(Beginning of Dataset content)

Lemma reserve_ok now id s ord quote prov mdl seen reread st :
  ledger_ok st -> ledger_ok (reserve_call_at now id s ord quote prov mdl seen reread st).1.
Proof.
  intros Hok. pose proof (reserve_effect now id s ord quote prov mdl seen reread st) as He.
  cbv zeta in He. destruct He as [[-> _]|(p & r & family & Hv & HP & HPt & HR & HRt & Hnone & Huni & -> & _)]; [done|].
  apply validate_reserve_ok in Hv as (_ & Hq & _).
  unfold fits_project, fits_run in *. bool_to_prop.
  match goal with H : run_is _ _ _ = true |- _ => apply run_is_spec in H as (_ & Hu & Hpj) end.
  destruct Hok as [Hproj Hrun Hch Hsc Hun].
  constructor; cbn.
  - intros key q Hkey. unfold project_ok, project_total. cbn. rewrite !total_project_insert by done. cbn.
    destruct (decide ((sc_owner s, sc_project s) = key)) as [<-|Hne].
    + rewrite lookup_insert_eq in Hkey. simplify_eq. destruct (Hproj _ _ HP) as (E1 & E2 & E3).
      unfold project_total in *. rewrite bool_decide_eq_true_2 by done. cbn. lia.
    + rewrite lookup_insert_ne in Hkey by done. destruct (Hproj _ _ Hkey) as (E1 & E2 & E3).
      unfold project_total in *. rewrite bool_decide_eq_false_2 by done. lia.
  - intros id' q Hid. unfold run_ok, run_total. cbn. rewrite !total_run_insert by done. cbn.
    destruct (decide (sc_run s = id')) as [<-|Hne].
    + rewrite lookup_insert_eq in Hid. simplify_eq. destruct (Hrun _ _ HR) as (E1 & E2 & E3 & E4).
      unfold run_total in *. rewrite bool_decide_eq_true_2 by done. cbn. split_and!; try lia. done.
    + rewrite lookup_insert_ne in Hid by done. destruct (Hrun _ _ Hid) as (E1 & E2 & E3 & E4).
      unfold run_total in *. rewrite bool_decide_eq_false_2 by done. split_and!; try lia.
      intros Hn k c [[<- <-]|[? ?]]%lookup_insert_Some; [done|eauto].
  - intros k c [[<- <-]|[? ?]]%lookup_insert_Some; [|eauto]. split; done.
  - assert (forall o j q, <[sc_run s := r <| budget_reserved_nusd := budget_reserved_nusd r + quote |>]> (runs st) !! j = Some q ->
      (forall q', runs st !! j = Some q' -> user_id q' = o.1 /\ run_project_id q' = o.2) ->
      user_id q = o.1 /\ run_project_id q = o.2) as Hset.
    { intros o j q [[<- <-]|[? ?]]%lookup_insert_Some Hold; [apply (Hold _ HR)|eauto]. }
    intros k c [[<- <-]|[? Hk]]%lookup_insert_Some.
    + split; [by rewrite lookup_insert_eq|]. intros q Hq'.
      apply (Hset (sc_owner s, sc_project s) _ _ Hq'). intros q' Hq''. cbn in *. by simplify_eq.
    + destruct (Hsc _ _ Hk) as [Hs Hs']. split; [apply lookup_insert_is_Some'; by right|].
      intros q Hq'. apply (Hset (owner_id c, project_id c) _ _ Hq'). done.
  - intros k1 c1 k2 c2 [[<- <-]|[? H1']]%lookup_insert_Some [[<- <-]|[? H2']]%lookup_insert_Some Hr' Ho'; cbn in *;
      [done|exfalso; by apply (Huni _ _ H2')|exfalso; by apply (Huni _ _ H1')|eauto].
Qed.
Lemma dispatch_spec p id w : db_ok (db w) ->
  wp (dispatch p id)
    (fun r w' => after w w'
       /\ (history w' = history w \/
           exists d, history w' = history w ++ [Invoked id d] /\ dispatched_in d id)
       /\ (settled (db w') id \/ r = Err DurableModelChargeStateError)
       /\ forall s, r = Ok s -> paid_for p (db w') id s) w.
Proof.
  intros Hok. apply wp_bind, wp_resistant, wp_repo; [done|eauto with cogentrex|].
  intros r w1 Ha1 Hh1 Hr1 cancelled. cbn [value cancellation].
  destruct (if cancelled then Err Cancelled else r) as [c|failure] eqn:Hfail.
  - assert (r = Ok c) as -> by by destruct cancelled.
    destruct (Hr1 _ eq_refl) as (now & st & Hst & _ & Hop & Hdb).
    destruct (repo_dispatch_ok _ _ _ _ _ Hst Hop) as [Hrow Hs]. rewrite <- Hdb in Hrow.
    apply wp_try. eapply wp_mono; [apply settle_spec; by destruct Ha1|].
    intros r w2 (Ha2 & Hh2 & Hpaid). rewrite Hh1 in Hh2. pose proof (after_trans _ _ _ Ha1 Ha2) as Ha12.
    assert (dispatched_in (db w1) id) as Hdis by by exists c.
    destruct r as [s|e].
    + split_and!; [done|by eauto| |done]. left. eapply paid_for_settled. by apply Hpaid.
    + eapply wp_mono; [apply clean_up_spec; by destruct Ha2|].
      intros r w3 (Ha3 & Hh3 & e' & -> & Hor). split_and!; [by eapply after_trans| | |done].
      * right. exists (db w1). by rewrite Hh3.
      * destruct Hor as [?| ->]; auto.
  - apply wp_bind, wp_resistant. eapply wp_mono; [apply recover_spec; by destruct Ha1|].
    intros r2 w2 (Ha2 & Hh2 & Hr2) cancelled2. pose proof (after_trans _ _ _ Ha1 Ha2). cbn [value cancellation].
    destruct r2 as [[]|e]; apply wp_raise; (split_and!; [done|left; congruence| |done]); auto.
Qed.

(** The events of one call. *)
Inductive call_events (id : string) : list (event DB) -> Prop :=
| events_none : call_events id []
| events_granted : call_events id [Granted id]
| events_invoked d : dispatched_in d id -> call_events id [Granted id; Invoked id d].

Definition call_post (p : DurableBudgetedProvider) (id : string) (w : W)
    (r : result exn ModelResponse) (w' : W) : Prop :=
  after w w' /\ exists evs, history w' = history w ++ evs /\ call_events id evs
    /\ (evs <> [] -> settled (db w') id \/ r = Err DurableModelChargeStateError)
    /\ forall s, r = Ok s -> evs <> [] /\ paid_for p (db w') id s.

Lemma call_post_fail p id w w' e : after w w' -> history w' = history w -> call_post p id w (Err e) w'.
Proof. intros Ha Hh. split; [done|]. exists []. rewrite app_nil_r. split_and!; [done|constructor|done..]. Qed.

(End of Dataset content)
(Beginning of Dataset content)

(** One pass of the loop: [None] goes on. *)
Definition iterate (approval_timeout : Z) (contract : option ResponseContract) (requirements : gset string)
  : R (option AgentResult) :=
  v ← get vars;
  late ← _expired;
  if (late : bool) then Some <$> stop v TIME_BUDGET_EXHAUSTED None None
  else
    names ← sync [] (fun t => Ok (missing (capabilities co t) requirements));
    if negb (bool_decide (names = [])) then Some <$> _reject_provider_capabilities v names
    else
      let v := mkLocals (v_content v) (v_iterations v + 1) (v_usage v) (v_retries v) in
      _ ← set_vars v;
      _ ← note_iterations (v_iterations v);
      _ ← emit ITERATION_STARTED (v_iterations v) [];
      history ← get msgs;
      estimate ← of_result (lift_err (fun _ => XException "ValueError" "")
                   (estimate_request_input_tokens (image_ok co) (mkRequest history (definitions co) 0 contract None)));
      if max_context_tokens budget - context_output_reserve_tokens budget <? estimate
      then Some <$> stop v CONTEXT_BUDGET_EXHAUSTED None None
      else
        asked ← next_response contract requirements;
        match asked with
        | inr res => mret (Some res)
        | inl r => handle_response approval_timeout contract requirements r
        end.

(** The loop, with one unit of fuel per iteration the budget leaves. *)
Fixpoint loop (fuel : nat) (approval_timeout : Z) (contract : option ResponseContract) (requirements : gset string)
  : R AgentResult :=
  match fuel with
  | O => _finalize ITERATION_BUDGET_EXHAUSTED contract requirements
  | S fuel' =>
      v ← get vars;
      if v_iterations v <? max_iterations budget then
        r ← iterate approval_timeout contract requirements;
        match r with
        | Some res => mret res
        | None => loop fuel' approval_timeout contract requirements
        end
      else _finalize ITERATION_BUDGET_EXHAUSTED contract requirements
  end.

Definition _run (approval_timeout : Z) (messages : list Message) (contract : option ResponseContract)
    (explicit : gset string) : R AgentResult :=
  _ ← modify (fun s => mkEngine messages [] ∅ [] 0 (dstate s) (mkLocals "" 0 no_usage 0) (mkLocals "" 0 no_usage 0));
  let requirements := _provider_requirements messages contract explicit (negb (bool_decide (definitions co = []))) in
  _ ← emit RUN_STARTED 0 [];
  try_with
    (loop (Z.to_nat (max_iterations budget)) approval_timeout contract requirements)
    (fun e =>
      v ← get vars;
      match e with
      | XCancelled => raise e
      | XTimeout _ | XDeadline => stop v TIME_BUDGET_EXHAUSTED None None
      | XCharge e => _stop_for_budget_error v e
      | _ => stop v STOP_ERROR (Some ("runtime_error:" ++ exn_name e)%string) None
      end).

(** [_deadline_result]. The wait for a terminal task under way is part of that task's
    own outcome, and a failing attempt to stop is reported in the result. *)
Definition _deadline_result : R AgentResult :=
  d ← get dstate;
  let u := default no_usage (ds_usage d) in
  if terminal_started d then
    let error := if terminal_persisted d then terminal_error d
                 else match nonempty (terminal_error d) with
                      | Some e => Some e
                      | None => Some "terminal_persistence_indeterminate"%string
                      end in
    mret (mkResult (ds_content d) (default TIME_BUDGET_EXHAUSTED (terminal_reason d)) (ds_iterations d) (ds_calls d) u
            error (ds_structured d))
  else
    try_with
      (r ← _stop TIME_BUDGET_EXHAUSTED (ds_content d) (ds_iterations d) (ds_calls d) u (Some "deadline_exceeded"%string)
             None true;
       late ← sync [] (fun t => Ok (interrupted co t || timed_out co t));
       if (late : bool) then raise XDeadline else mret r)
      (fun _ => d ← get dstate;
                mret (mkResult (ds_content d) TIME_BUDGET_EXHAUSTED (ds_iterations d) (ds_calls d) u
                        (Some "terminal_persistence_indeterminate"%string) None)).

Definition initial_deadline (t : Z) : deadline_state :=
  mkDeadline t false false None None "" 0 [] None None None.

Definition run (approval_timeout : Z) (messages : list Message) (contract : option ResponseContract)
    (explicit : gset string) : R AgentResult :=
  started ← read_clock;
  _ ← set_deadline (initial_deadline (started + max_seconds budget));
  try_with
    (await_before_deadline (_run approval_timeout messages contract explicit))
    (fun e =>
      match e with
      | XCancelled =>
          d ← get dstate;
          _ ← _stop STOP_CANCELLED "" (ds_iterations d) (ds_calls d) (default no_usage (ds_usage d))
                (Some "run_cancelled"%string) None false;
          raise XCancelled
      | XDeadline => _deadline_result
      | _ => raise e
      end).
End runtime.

(End of Dataset content)

## Task directions
Every line in the data that holds the string "mret" should be copied.

## Solution for this task
        | inr res => mret (Some res)
        | Some res => mret res
    mret (mkResult (ds_content d) (default TIME_BUDGET_EXHAUSTED (terminal_reason d)) (ds_iterations d) (ds_calls d) u
       if (late : bool) then raise XDeadline else mret r)
                mret (mkResult (ds_content d) TIME_BUDGET_EXHAUSTED (ds_iterations d) (ds_calls d) u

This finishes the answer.